===== The data =====

(* ===== verification/StorePut.v ===== *)
(** * Appending to the block store

    The group commit of [put_many_inner]: what it writes, what it publishes,
    and what a failure at any point leaves behind. *)

From S2P Require Import Prelude Core Io Segment Store StoreInvariant.
From Stdlib Require Import Strings.Byte.

(** The writes that put [recs] at [offset]. *)
Fixpoint writes (offset : Z) (recs : list (BlockId * bytes)) : list (Z * bytes) :=
  match recs with
  | [] => []
  | (id, p) :: recs =>
      (offset, encode_record id p) :: writes (offset + record_len (zlen p)) recs
  end.

Lemma writes_app offset recs recs' :
  small recs →
  writes offset (recs ++ recs') = writes offset recs ++ writes (offset + zlen (enc_all recs)) recs'.
Proof.
  revert offset. induction recs as [|[id p] recs IH]; intros offset Hs; cbn [writes app].
  - change (zlen (enc_all [])) with 0. by rewrite Z.add_0_r.
  - apply Forall_cons in Hs as [Hp Hs]. cbn in Hp. rewrite IH by done. do 2 f_equal.
    rewrite enc_all_cons, zlen_app, zlen_encode_record by done. f_equal. lia.
Qed.

(** Overwriting the bytes that follow [A]. *)
Lemma splice_app A J buf : splice (A ++ J) buf (zlen A) = A ++ buf ++ drop (length buf) J.
Proof.
  unfold splice, zlen. rewrite Nat2Z.id, take_app_length, length_app.
  replace (length A - (length A + length J))%nat with 0%nat by lia. cbn [replicate app].
  f_equal. f_equal. rewrite <-drop_drop, drop_app_length. done.
Qed.

(** The records a batch adds: those neither present nor already staged. *)
Definition fresh_step (known : BlockId → bool) (acc : list (BlockId * bytes)) (r : BlockId * bytes)
    : list (BlockId * bytes) :=
  if known r.1 || existsb (λ q, bool_decide (q.1 = r.1)) acc then acc else acc ++ [r].
Definition fresh_recs (known : BlockId → bool) (prepared : list (BlockId * bytes)) :=
  foldl (fresh_step known) [] prepared.

(** ** Publishing in the index *)
Lemma insert_all_app m l k : insert_all m (l ++ k) = insert_all (insert_all m l) k.
Proof. unfold insert_all. by rewrite foldl_app. Qed.

Lemma insert_all_lookup l m id loc :
  NoDup l.*1 →
  insert_all m l !! id = Some loc ↔ (id, loc) ∈ l ∨ (id ∉ l.*1 ∧ m !! id = Some loc).
Proof.
  intros Hn. induction l as [|[i x] l IH] using rev_ind; [cbn; set_solver|].
  rewrite fmap_app, NoDup_app in Hn. destruct Hn as (Hn & Hd & _).
  rewrite insert_all_app. cbn. rewrite lookup_insert_Some, IH by done.
  rewrite elem_of_app, list_elem_of_singleton, fmap_app, not_elem_of_app. cbn.
  rewrite list_elem_of_singleton. split.
  - intros [[-> ->]|[Hne [Hin|[Hni Hm]]]]; [by left; right|by left; left|]. right. set_solver.
  - intros [[Hin|[= -> ->]]|[[Hni Hne] Hm]]; [|by left|right; set_solver].
    right. split; [|by left]. intros ->. apply (Hd id); [|by left].
    apply list_elem_of_fmap. by exists (id, loc).
Qed.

=====

- **What needs to be done**:
Take every line above carrying "Import" and return it.

- **Solution to this problem**:
From S2P Require Import Prelude Core Io Segment Store StoreInvariant.
From Stdlib Require Import Strings.Byte.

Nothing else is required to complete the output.